Summary: RFE: do not immediately SIGKILL all processes in a task when the main process exits
Product: Slurm Reporter: Felix Abecassis <fabecassis>
Component: slurmstepdAssignee: Ben Glines <ben.glines>
Status: RESOLVED FIXED QA Contact:
Severity: 5 - Enhancement    
Priority: --- CC: ben.glines, bnabong, jbernauer, lyeager, tim
Version: 24.11.x   
Hardware: Linux   
OS: Linux   
Site: NVIDIA (PSLA) Slinky Site: ---
Alineos Sites: --- Atos/Eviden Sites: ---
Confidential Site: --- Coreweave sites: ---
Cray Sites: --- DS9 clusters: ---
Google sites: --- HPCnow Sites: ---
HPE Sites: --- IBM Sites: ---
NOAA SIte: --- NoveTech Sites: ---
Nvidia HWinf-CS Sites: --- OCF Sites: ---
Recursion Pharma Sites: --- SFW Sites: ---
SNIC sites: --- Tzag Elita Sites: ---
Linux Distro: --- Machine Name:
CLE Version: Version Fixed: 25.05.0rc1
Target Release: --- DevPrio: ---
Emory-Cloud Sites: ---

Description Felix Abecassis 2024-07-22 19:12:15 MDT
From what I have noticed experimentally and also by looking at the code in src/slurmctld/job_mgr.c, Slurm will immediately send a SIGKILL to all remaining processes when all the tasks on a node are considered finished. And a task is considered finished when the main PID, the one that was directly spawned by slurmstepd, exits.
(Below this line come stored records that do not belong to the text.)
(* ===== verification/Delivery.v ===== *)
(** * internal/pubsub: publications that overlap

    [Publish] holds only the read lock, so the sends of several publications can
    interleave, with each other and with the senders of the subscribers; the other
    calls take the write lock and run when no publication is in progress.
    [m_step] makes every send of a publication a step of its own.  The machine
    carries its history: the publications begun so far, numbered, and which of
    them was queued for which subscriber. *)

From S2P Require Import Prelude GoStd Resp PubSub.
Import PubSub.

Module Delivery.

(** A publication in progress: the subscribers it has not visited yet. *)
Record publication := mkPub { pub_no : nat; pub_msg : Message; pub_rest : list subid }.

(** A publication that was begun: its subscribers as the range loop visits them,
    and the publications that were in progress at that time. *)
Record past := mkPast { past_msg : Message; past_order : list subid; past_overlap : list nat }.

Record machine := mkM {
  reg : PubSub.PubSub;
  active : list publication;
  published : list past;
  queued : list (nat * subid)
}.

Definition start : machine := mkM NewPubSub [] [] [].

Inductive m_step : machine → machine → Prop :=
| m_subscribe ps ps' pub q c ch :
    Subscribe ps c ch = Ret ps' → m_step (mkM ps [] pub q) (mkM ps' [] pub q)
| m_unsubscribe ps ps' pub q c ch r :
    Unsubscribe ps c ch = Ret (r, ps') → m_step (mkM ps [] pub q) (mkM ps' [] pub q)
| m_remove ps ps' pub q c order :
    remove_order ps c order → RemoveConnection ps order c = Ret ps' →
    m_step (mkM ps [] pub q) (mkM ps' [] pub q)
| m_begin ps act pub q ch msg order :
    publish_order ps ch order →
    m_step (mkM ps act pub q)
      (mkM ps (act ++ [mkPub (length pub) {| Channel := ch; Content := msg |} order])
         (pub ++ [mkPast {| Channel := ch; Content := msg |} order (pub_no <$> act)]) q)
| m_send ps ps' act1 act2 pub q n msg id rest ok :
    try_send ps id msg = Ret (ok, ps') →
    m_step (mkM ps (act1 ++ mkPub n msg (id :: rest) :: act2) pub q)
      (mkM ps' (act1 ++ mkPub n msg rest :: act2) pub (if ok : bool then q ++ [(n, id)] else q))
| m_end ps act1 act2 pub q n msg :
    m_step (mkM ps (act1 ++ mkPub n msg [] :: act2) pub q) (mkM ps (act1 ++ act2) pub q)
| m_deliver ps act pub q id s s' :
    subs ps !! id = Some s → send_step s s' →
    m_step (mkM ps act pub q) (mkM (with_subs ps (<[id := s']> (subs ps))) act pub q).

(** The publications queued for a subscriber, in order, and their messages. *)
Definition delivered (q : list (nat * subid)) (id : subid) : list nat :=
  omap (λ x, if decide (x.2 = id) then Some x.1 else None) q.
Definition messages_of (pub : list past) (ns : list nat) : list Message :=
  omap (λ n, past_msg <$> pub !! n) ns.

Lemma elem_of_delivered q id n : n ∈ delivered q id ↔ (n, id) ∈ q.
Proof.
  unfold delivered. rewrite list_elem_of_omap. split.
  - intros ([n' id'] & Hin & Hd). case_decide; simplify_eq/=. done.
  - intros Hin. exists (n, id). by rewrite decide_True.
Qed.

Lemma delivered_snoc q n id id' :
  delivered (q ++ [(n, id)]) id' = delivered q id' ++ (if decide (id = id') then [n] else []).
Proof. unfold delivered. rewrite omap_app. simpl. by case_decide. Qed.

Lemma delivered_split q id l1 n l2 :
  delivered q id = l1 ++ n :: l2 → ∃ q1 q2, q = q1 ++ (n, id) :: q2 ∧ delivered q2 id = l2.
Proof.
  revert l1. induction q as [|[n' id'] q IH]; intros l1 H; [by destruct l1|].
  unfold delivered in H. cbn [omap list_omap fst snd] in H. case_decide as E.
  - subst id'. destruct l1 as [|x l1]; simpl in H; injection H as <- H.
    + by exists [], q.
    + destruct (IH l1 H) as (q1 & q2 & -> & ?). by exists ((n', id) :: q1), q2.
  - destruct (IH l1 H) as (q1 & q2 & -> & ?). by exists ((n', id') :: q1), q2.
Qed.

Lemma messages_of_app pub ns ns' : messages_of pub (ns ++ ns') = messages_of pub ns ++ messages_of pub ns'.
Proof. apply omap_app. Qed.

Lemma messages_of_snoc pub p ns :
  (∀ n, n ∈ ns → is_Some (pub !! n)) → messages_of (pub ++ [p]) ns = messages_of pub ns.
Proof.
  induction ns as [|n ns IH]; intros Hns; [done|]. unfold messages_of in *. cbn [omap list_omap].
  destruct (Hns n) as [x Hx]; [by left|]. rewrite (lookup_app_l_Some _ _ _ _ Hx), Hx. cbn.
  f_equal. apply IH. intros n' ?. apply Hns. by right.
Qed.
Example health_demo :
  (run_pings 3 (mkNode "n2" "a" NodeStatusAlive 5 0 0 1)
     [(false, 10); (false, 15); (false, 20); (false, 25); (true, 30)]).2
  = [onNodeFailed "n2"; onNodeRecovered "n2"].
Proof. by vm_compute. Qed.

(** [checkNode] applies that machine to its node, with the verdict of the ping,
    and to no other node. *)
Lemma checkNode_spec hc p n a now :
  nodes hc !! p = Some n →
  match pingNode a with
  | Ret r =>
      ∃ hc', checkNode hc p a now = Ret hc' ∧
      (∀ q, q ≠ p → nodes hc' !! q = nodes hc !! q) ∧
      nodeHealth hc' = nodeHealth hc ∧
      ∃ n' cbs, run_ping (failureThreshold hc) (n, []) (match r with GOk _ => true | GErr _ => false end, now)
        = (n', cbs) ∧ nodes hc' !! p = Some n' ∧
        callbacks hc' = if hasCallbacks hc then callbacks hc ++ cbs else callbacks hc
  | _ => checkNode hc p a now = pingNode a ≫= λ _, Ret hc
  end.
Proof.
  intros Hn. unfold checkNode. rewrite Hn. cbn [or_panic mbind outcome_bind].
  destruct (pingNode a) as [[u|e]| | |]; cbn [mbind outcome_bind]; try done.
  - unfold run_ping. simpl. eexists. split; [reflexivity|]. simpl. split_and!; [|done|].
    { intros q Hq. by rewrite lookup_insert_ne. }
    eexists _, _. split; [reflexivity|]. split; [by rewrite lookup_insert_eq|done].
  - unfold run_ping. cbn [fst snd]. destruct (node_failed (failureThreshold hc) now n) as [n' cbs] eqn:E.
    eexists. split; [reflexivity|]. simpl. split_and!; [|done|].
    { intros q Hq. by rewrite lookup_insert_ne. }
    eexists _, _. split; [reflexivity|]. split; [by rewrite lookup_insert_eq|done].
Qed.

(** The verdict on an answer, when the parser survives it. *)
Definition ping_ok (a : answer) : option bool :=
  match pingNode a with
  | Ret (GOk _) => Some true
  | Ret (GErr _) => Some false
  | _ => None
  end.

Definition check_history (hc : HealthChecker) (p : nodeptr) (checks : list (answer * Z)) :
    outcome HealthChecker :=
  for_each (λ hc '(a, now), checkNode hc p a now) hc checks.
$ time srun bash -c 'bash -c "sleep 21 & kill -9 \$$" ; sleep 3s ; pgrep -a sleep'
/usr/bin/bash: line 1: 710924 Killed                  bash -c "sleep 21 & kill -9 \$$"
710907 sleep 100000000
710925 sleep 21

real    0m4.149s
user    0m0.003s
sys     0m0.003s

And from the slurmstepd log:
[1342.0] debug2: proctrack/cgroup: proctrack_p_signal: sending process 710925 (inherited_task) signal 9


We have a few use cases where some of the subprocesses of the task serve an important purpose (for example in a "sidecar container" type of pattern) and we would like the descendants of the task to not be terminated so forcefully, to give them a chance to cleanup and also to notify other nodes in the job that the application terminated.

There are probably a few ways to enable to this feature, for example I could think of the following:
- There could be a configuration option similar in behavior to GraceTime, but for subprocesses in a task: they would be sent SIGTERM and then SIGKILL after N seconds.

- There could be a new "srun" flag that waits until *all* processes in a task exit before marking the task as complete. I looked at this and it seems more challenging to implement, you need PR_SET_CHILD_SUBREAPER to be able to reap grandchildren processes (and avoid having them reparented to init), but when you reap a reparented process you need to be able to lookup which local task it belonged to before it was reparented to slurmstepd.

We are open to other suggestions, of course.
Comment 1 Tim Wickberg 2024-07-23 17:15:50 MDT
Re-tagging as a potential enhancement request.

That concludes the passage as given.